Five months later, Gingrich is leading in many polls, and campaign press secretary R.C. Hammond credits Callista with the turnaround. Several times over the summer Newt considered dropping his candidacy, Hammond said.
“She was the glue that held the campaign together.”
How lovely, and speaking of blowing the French horn, kudos to Reuters for mentioning that Callista toughed out a grueling six year apprenticeship letting Newt bounce his neuticles® on her chin (because with Newt, “eatin’ ain’t cheatin‘”) while he was still married to wife #2. No, that’s not the wife with cancer whom he dumped at the hospital. The one after her.
Early advisors to the Gingrich campaign cautioned that putting Callista front and center would be a constant reminder to family-values voters of their six-year affair, which began in 1993 when he was a Congressman married to his second wife and she was a congressional aide 23 years his junior.
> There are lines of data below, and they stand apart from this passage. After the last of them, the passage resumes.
(** The second effect, lines 47-103. *)
Definition filterSortEffect : M unit :=
  st <- getState ;;
  result <- spread (products st) ;;
  result <- (if truthy (searchTerm st)
             then filterArray result (matchesSearch (searchTerm st))
             else ret result) ;;
  result <- (if (0 <? length (selectedCategories st))%nat
             then filterArray result (inSelectedCategories (selectedCategories st))
             else ret result) ;;
  result <- (if (0 <? length (selectedPriceRanges st))%nat
             then filterArray result (inSelectedPriceRanges (selectedPriceRanges st))
             else ret result) ;;
  result <- (if (0 <? length (selectedRatings st))%nat
             then filterArray result (inSelectedRatings (selectedRatings st))
             else ret result) ;;
  (if bool_decide (sortOption st = "price-low-high") then sortArray result byPriceLowHigh
   else if bool_decide (sortOption st = "price-high-low") then sortArray result byPriceHighLow
   else if bool_decide (sortOption st = "rating") then sortArray result byRating
   else sortArray result byPopularity) ;;
  setFilteredProducts result.

(** ** The handlers (lines 105-111 and 150-174) *)

(** The updater the three setters of [handleFilterChange] are given:
    [prev.includes(option) ? prev.filter(item => item !== option)
                           : [...prev, option]]. *)
Definition toggleUpdater (option : string) (prev : list string) : list string :=
  if JS.Array_includes prev option
  then JS.Array_filter prev (λ item, negb (bool_decide (item = option)))
  else prev ++ [option].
It was going on at the same time that Gingrich was vociferously leading the prosecution of President Bill Clinton for a sexual dalliance with Monica Lewinsky, which would expose him to charges of hypocrisy as well.
[...]
After college, Callista headed to Washington to work for a Congressman she knew from Wisconsin. She had been a radio host in high school and considered pursuing her interest in broadcasting at Boston’s Emerson College, according to Hammond.
Instead, she met Gingrich and began the long affair that carried through to Newt’s resignation from Congress in 1999 following a stormy tenure as speaker and a formal reprimand for ethics violations. In December of that year he divorced his second wife, Marianne, and married Callista eight months later.
And now Newt Gingrich is a good Catholic, just like Callista!
Among the changes in his life since marrying Callista, Gingrich has converted to Catholicism, taken up golf, and embraced his wife’s love of music. Even as the campaign accelerates, she has rarely missed her bi-weekly choir practices at the National Shrine of the Immaculate Conception in Washington, according to music director Peter Latona.
“She’s almost religious about it,” he said. She also plays French horn in the Fairfax community orchestra.
Just like they always say: blow what you know….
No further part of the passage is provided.